### Task instructions
Lines from the line with "JStr (fail_message f));" to the line with "input _ _ =>" in the entries below, and only those, must be output exactly, with both ends included.

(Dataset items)
_ _ _

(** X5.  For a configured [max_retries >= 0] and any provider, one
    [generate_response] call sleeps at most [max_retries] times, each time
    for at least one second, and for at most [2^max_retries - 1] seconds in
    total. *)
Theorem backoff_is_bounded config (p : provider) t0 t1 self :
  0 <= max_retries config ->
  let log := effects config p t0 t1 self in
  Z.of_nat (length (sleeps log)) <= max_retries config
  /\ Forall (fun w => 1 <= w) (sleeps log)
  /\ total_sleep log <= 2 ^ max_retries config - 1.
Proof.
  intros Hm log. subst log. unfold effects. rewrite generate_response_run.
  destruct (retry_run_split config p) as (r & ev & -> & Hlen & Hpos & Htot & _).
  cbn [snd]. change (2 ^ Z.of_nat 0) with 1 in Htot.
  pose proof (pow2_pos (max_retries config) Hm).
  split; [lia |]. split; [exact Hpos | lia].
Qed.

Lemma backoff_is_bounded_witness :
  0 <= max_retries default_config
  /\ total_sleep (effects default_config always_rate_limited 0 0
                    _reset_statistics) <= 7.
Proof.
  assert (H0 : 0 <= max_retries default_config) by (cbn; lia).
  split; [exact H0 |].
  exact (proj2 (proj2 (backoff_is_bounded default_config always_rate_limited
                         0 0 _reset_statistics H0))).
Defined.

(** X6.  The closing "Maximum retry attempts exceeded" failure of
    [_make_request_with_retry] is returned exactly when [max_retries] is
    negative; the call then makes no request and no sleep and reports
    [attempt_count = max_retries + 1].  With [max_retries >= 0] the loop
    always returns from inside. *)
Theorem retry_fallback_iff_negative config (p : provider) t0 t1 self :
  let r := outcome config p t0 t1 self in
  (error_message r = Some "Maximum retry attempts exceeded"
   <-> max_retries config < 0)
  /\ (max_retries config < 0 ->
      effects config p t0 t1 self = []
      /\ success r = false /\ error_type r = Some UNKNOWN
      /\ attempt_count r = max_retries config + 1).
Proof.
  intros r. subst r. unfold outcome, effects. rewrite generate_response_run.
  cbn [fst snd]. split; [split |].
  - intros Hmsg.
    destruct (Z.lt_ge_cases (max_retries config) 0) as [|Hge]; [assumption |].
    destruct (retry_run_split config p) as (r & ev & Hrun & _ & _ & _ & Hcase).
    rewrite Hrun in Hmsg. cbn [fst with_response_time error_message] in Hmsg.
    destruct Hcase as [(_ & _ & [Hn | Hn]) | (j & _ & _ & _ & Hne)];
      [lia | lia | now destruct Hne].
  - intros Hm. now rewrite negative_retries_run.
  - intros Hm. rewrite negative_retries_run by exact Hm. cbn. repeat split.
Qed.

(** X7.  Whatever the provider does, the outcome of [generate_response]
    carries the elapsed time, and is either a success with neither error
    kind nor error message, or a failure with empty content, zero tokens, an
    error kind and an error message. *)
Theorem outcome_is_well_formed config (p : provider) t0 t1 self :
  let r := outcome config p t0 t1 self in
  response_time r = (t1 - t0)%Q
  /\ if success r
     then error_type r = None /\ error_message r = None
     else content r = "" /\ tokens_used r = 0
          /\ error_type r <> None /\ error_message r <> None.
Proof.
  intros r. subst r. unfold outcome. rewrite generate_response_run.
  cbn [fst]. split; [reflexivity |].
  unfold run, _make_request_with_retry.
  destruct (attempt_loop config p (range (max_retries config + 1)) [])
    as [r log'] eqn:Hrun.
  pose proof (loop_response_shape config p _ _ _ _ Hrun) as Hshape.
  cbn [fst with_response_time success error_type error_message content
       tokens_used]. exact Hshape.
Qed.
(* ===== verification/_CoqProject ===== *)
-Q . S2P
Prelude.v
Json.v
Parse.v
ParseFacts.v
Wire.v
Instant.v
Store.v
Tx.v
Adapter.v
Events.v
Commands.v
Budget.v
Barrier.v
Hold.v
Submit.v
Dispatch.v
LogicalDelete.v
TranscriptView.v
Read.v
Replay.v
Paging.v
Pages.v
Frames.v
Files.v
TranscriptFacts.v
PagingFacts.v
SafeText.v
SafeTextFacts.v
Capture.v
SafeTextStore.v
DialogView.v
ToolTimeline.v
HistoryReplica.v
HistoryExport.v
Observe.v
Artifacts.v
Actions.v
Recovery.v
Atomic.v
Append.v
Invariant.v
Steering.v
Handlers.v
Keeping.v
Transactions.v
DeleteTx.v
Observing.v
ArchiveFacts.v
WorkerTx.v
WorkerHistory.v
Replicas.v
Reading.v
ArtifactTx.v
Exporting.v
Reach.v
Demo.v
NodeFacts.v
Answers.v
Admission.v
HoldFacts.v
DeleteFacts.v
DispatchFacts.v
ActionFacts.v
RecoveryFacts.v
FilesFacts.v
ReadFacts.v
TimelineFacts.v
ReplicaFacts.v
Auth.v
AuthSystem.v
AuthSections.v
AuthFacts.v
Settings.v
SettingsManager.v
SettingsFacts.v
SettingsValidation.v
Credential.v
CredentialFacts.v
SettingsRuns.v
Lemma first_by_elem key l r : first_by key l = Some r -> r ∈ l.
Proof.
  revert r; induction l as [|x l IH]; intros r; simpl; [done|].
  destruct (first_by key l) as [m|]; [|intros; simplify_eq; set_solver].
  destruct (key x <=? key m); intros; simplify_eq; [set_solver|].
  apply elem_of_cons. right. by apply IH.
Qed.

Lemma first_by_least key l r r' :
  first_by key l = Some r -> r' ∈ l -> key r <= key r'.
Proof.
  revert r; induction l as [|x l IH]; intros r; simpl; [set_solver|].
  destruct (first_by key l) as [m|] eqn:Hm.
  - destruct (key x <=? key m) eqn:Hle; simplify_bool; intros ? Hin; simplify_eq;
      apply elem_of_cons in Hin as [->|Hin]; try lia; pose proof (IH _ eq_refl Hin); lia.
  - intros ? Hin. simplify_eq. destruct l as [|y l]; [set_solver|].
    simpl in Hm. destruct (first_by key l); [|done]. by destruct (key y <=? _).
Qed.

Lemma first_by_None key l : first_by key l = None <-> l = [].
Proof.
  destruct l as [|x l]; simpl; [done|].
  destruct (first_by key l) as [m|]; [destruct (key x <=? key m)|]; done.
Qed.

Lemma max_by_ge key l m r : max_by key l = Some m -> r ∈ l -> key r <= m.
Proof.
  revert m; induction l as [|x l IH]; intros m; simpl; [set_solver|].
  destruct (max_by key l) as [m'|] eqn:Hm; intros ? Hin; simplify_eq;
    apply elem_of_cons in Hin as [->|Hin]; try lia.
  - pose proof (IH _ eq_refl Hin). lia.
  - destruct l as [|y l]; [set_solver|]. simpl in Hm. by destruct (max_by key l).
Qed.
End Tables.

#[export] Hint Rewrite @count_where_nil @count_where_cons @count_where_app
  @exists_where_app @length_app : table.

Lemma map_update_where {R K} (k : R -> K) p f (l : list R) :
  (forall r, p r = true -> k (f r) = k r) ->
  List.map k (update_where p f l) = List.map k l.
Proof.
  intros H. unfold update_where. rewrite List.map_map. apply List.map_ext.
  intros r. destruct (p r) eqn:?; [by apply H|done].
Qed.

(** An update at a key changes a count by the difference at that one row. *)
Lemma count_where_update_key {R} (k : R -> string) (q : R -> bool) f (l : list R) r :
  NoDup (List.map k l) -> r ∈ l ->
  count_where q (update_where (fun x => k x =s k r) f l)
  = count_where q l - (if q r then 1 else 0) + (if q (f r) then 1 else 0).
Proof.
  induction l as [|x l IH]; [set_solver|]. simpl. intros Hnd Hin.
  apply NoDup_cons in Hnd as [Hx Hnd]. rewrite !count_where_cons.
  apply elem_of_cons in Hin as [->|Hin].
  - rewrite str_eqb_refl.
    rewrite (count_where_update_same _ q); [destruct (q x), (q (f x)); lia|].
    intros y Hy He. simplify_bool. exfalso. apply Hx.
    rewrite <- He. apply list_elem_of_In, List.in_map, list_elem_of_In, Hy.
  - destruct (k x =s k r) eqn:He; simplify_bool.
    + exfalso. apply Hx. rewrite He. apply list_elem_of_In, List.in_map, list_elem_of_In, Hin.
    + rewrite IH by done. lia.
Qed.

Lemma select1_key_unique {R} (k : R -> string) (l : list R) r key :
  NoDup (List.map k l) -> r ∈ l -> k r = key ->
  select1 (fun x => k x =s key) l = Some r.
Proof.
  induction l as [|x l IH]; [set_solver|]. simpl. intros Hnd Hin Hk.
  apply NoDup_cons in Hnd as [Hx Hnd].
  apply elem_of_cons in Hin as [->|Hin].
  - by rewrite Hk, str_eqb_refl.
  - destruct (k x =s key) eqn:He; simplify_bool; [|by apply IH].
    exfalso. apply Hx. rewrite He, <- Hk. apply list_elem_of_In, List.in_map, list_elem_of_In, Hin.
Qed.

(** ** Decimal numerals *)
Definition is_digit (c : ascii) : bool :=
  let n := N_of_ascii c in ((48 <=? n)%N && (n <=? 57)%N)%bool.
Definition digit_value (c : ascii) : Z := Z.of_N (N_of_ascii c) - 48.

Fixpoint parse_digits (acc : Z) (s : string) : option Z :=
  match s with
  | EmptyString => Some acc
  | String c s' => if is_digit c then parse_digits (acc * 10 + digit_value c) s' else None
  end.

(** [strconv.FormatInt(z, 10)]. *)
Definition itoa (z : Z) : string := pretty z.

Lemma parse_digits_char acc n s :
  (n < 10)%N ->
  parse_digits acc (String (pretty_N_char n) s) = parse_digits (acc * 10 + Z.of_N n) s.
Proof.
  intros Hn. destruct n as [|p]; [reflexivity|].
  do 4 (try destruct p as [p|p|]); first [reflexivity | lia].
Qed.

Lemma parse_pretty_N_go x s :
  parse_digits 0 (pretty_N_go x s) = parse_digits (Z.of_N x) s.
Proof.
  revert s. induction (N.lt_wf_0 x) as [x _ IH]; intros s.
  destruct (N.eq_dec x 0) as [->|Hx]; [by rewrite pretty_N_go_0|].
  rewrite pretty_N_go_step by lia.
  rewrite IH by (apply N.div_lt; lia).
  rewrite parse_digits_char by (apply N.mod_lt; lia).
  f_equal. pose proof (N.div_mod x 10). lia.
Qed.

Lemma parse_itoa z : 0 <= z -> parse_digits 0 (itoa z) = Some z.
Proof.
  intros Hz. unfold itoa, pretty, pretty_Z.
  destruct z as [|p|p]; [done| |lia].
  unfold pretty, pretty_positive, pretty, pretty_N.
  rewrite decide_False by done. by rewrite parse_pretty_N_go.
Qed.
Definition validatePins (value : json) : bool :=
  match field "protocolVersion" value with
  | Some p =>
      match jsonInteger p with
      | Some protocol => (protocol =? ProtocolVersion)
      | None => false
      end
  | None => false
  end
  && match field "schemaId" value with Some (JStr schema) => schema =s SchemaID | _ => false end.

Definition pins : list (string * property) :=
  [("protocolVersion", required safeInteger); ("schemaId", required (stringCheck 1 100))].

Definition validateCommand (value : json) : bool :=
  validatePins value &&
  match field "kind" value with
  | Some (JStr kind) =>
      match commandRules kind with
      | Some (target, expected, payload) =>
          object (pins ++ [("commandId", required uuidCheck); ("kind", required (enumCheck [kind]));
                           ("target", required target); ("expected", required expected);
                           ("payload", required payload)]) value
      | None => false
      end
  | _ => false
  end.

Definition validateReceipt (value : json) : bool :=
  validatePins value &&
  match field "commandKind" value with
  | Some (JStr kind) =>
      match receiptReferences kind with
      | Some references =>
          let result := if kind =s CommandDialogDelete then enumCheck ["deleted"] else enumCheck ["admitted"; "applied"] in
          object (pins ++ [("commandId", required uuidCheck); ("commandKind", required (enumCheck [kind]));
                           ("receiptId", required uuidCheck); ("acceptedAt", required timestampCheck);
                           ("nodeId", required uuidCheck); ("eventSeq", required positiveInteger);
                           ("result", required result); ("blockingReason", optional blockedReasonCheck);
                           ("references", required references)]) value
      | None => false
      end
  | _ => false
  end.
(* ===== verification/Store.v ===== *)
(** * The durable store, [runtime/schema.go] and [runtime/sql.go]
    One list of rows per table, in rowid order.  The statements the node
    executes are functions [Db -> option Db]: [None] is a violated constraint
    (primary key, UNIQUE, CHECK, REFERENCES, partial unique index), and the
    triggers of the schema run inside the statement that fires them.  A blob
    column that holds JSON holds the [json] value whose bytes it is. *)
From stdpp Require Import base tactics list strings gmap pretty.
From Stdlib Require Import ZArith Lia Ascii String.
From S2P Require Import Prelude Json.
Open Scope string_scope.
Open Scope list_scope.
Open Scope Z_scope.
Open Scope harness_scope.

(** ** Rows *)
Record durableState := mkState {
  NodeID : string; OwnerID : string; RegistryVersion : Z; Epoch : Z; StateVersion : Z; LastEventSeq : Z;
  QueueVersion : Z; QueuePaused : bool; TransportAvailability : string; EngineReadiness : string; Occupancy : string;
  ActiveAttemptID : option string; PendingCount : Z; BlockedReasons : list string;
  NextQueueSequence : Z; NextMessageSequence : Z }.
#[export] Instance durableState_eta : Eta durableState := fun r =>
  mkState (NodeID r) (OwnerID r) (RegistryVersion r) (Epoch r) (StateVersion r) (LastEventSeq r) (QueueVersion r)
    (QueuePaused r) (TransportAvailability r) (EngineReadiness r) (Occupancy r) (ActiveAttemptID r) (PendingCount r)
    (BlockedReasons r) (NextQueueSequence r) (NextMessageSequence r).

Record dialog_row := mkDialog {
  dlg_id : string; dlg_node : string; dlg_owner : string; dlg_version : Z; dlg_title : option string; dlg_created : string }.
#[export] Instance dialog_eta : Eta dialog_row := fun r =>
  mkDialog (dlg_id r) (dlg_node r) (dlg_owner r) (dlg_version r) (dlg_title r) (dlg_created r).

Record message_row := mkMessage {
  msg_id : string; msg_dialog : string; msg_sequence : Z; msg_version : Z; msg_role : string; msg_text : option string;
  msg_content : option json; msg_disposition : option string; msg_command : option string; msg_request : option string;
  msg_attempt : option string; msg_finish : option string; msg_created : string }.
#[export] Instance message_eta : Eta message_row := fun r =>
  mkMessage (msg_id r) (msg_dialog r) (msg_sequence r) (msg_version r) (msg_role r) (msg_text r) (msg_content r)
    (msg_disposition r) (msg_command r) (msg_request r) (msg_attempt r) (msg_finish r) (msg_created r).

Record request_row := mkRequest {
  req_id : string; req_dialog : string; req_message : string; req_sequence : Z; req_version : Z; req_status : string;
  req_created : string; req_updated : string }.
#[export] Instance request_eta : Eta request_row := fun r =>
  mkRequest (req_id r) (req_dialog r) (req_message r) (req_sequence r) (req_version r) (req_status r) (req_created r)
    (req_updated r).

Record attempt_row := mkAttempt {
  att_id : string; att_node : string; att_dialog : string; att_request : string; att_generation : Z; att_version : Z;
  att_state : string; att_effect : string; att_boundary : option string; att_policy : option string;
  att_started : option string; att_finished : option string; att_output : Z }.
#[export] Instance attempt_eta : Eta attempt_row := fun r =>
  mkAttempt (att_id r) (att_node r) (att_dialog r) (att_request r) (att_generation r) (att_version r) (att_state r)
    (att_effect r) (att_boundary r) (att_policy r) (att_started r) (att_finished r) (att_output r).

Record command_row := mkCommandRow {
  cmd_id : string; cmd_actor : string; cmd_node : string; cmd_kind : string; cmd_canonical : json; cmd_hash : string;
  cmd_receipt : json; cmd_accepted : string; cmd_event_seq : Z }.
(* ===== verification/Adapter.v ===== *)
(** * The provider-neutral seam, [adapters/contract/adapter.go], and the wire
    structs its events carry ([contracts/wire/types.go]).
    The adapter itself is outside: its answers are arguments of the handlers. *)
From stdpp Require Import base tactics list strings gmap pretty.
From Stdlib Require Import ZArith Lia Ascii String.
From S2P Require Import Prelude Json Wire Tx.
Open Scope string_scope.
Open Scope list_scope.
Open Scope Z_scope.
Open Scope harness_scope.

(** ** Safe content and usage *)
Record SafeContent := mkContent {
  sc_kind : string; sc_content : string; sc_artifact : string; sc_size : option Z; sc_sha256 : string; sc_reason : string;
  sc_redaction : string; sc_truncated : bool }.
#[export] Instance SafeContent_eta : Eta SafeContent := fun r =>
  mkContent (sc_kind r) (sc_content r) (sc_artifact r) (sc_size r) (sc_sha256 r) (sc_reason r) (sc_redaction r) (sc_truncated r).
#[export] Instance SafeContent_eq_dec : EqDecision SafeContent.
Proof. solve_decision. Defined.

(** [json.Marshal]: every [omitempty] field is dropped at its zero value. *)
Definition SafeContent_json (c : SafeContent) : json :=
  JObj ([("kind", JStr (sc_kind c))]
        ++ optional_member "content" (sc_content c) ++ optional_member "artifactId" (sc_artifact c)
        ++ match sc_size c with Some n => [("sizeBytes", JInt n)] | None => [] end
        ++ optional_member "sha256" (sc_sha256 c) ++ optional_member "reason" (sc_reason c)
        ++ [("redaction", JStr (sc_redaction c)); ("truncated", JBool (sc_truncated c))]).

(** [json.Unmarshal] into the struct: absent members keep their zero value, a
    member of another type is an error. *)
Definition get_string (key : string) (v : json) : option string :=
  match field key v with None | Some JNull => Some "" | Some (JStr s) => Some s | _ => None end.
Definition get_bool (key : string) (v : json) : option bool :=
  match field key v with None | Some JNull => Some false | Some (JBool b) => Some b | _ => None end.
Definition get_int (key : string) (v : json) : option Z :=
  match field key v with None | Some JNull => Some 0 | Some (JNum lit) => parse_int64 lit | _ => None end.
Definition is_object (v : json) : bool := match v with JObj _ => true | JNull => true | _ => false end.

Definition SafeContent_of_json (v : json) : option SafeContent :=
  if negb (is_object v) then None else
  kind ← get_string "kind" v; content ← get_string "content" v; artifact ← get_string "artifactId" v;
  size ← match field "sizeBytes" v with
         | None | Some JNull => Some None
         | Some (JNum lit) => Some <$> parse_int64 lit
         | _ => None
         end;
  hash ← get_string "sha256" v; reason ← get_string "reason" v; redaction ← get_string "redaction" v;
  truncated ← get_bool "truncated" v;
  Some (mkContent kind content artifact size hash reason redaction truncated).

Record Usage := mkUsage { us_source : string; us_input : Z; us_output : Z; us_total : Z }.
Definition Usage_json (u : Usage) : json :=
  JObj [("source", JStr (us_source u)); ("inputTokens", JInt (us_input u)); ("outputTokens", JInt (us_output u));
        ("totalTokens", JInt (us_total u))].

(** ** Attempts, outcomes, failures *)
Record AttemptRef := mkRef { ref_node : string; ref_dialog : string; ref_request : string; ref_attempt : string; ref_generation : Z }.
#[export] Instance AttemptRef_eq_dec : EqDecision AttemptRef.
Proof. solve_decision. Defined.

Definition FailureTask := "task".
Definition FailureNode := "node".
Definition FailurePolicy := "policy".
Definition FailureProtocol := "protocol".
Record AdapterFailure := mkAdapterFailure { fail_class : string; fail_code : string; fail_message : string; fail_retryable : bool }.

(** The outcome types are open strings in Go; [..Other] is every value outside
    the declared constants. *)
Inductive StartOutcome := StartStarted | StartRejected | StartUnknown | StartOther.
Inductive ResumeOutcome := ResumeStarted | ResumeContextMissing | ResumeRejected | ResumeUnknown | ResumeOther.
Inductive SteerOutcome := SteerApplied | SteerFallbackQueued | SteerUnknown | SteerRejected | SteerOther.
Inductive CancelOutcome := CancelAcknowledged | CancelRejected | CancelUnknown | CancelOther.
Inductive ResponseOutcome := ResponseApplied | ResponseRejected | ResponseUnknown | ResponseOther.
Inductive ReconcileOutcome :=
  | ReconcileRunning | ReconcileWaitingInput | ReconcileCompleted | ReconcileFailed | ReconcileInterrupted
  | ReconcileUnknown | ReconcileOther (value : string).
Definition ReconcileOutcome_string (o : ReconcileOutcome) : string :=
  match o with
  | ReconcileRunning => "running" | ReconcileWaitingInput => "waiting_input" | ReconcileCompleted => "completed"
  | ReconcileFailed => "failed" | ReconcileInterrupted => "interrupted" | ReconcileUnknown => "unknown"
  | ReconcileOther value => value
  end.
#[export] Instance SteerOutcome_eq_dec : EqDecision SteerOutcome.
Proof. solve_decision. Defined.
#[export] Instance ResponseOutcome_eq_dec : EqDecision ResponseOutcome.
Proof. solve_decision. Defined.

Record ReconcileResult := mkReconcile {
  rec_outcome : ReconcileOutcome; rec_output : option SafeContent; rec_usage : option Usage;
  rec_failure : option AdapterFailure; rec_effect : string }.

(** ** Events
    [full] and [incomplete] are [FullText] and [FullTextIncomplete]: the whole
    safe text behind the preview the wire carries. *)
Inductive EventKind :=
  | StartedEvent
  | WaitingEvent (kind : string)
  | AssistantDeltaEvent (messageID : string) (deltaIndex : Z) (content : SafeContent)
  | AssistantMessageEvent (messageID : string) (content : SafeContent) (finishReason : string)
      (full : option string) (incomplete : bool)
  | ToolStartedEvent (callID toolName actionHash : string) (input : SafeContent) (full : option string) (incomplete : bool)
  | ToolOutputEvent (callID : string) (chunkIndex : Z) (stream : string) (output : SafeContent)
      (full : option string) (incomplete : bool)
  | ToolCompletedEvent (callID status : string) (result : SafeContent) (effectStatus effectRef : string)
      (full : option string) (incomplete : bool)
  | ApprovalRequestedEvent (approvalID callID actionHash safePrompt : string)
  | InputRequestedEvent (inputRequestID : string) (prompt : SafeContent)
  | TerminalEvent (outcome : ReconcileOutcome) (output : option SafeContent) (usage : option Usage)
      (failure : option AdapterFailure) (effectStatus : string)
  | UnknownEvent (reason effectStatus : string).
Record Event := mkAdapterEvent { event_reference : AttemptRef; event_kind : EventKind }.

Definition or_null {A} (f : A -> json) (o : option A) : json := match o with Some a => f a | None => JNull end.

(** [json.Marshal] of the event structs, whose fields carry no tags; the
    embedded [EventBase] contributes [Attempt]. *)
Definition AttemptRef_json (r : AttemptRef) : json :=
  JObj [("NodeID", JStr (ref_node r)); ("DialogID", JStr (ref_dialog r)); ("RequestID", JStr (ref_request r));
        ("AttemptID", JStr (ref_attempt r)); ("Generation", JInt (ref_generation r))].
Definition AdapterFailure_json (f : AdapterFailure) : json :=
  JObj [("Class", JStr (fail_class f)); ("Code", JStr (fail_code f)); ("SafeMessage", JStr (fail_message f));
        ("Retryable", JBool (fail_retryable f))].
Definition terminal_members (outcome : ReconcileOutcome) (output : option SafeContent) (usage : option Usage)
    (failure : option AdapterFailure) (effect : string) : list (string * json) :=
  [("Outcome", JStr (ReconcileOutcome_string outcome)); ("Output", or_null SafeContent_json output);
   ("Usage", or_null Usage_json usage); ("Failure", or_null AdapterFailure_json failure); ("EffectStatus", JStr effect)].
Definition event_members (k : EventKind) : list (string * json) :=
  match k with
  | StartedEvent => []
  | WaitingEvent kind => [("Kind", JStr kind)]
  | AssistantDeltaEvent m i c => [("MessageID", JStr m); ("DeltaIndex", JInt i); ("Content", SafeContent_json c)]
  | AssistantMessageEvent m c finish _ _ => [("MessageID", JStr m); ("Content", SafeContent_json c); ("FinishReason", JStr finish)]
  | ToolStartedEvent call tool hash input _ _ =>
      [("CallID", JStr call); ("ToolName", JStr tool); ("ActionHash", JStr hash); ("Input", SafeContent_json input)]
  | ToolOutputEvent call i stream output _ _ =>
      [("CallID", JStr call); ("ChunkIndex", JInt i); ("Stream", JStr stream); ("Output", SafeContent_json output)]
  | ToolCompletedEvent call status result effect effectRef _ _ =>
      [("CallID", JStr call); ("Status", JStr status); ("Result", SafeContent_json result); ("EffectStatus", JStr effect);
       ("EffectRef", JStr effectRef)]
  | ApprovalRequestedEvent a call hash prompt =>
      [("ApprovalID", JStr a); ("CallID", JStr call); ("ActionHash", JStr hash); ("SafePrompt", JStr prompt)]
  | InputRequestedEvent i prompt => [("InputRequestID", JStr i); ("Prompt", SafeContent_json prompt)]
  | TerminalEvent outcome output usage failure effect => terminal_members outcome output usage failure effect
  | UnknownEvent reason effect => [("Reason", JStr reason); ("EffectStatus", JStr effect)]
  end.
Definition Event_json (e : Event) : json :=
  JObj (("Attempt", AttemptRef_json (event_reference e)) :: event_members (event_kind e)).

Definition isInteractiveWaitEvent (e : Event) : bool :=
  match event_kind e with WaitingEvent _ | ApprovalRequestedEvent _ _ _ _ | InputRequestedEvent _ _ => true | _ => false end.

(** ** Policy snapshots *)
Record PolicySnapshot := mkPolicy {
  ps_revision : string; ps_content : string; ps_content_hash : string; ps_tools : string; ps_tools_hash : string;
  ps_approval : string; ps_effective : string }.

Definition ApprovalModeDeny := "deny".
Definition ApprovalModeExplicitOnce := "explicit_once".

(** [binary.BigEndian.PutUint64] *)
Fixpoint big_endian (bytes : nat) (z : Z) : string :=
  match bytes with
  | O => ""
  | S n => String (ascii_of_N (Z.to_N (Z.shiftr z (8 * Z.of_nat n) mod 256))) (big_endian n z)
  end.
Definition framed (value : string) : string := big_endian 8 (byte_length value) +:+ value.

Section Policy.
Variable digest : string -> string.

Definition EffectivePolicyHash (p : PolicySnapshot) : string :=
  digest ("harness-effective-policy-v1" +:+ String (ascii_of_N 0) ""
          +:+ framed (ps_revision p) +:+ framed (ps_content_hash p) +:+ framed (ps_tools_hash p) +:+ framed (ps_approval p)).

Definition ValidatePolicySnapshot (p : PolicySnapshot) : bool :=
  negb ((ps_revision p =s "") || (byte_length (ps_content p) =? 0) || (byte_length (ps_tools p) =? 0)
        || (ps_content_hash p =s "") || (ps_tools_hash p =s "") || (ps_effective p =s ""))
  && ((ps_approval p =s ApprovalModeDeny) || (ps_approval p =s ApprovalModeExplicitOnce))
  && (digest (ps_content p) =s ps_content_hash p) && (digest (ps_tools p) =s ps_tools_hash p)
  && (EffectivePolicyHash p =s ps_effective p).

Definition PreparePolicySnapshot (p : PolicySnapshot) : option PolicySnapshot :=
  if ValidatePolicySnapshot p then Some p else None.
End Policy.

_ _ _

### The completed task
  JObj [("Class", JStr (fail_class f)); ("Code", JStr (fail_code f)); ("SafeMessage", JStr (fail_message f));
        ("Retryable", JBool (fail_retryable f))].
Definition terminal_members (outcome : ReconcileOutcome) (output : option SafeContent) (usage : option Usage)
    (failure : option AdapterFailure) (effect : string) : list (string * json) :=
  [("Outcome", JStr (ReconcileOutcome_string outcome)); ("Output", or_null SafeContent_json output);
   ("Usage", or_null Usage_json usage); ("Failure", or_null AdapterFailure_json failure); ("EffectStatus", JStr effect)].
Definition event_members (k : EventKind) : list (string * json) :=
  match k with
  | StartedEvent => []
  | WaitingEvent kind => [("Kind", JStr kind)]
  | AssistantDeltaEvent m i c => [("MessageID", JStr m); ("DeltaIndex", JInt i); ("Content", SafeContent_json c)]
  | AssistantMessageEvent m c finish _ _ => [("MessageID", JStr m); ("Content", SafeContent_json c); ("FinishReason", JStr finish)]
  | ToolStartedEvent call tool hash input _ _ =>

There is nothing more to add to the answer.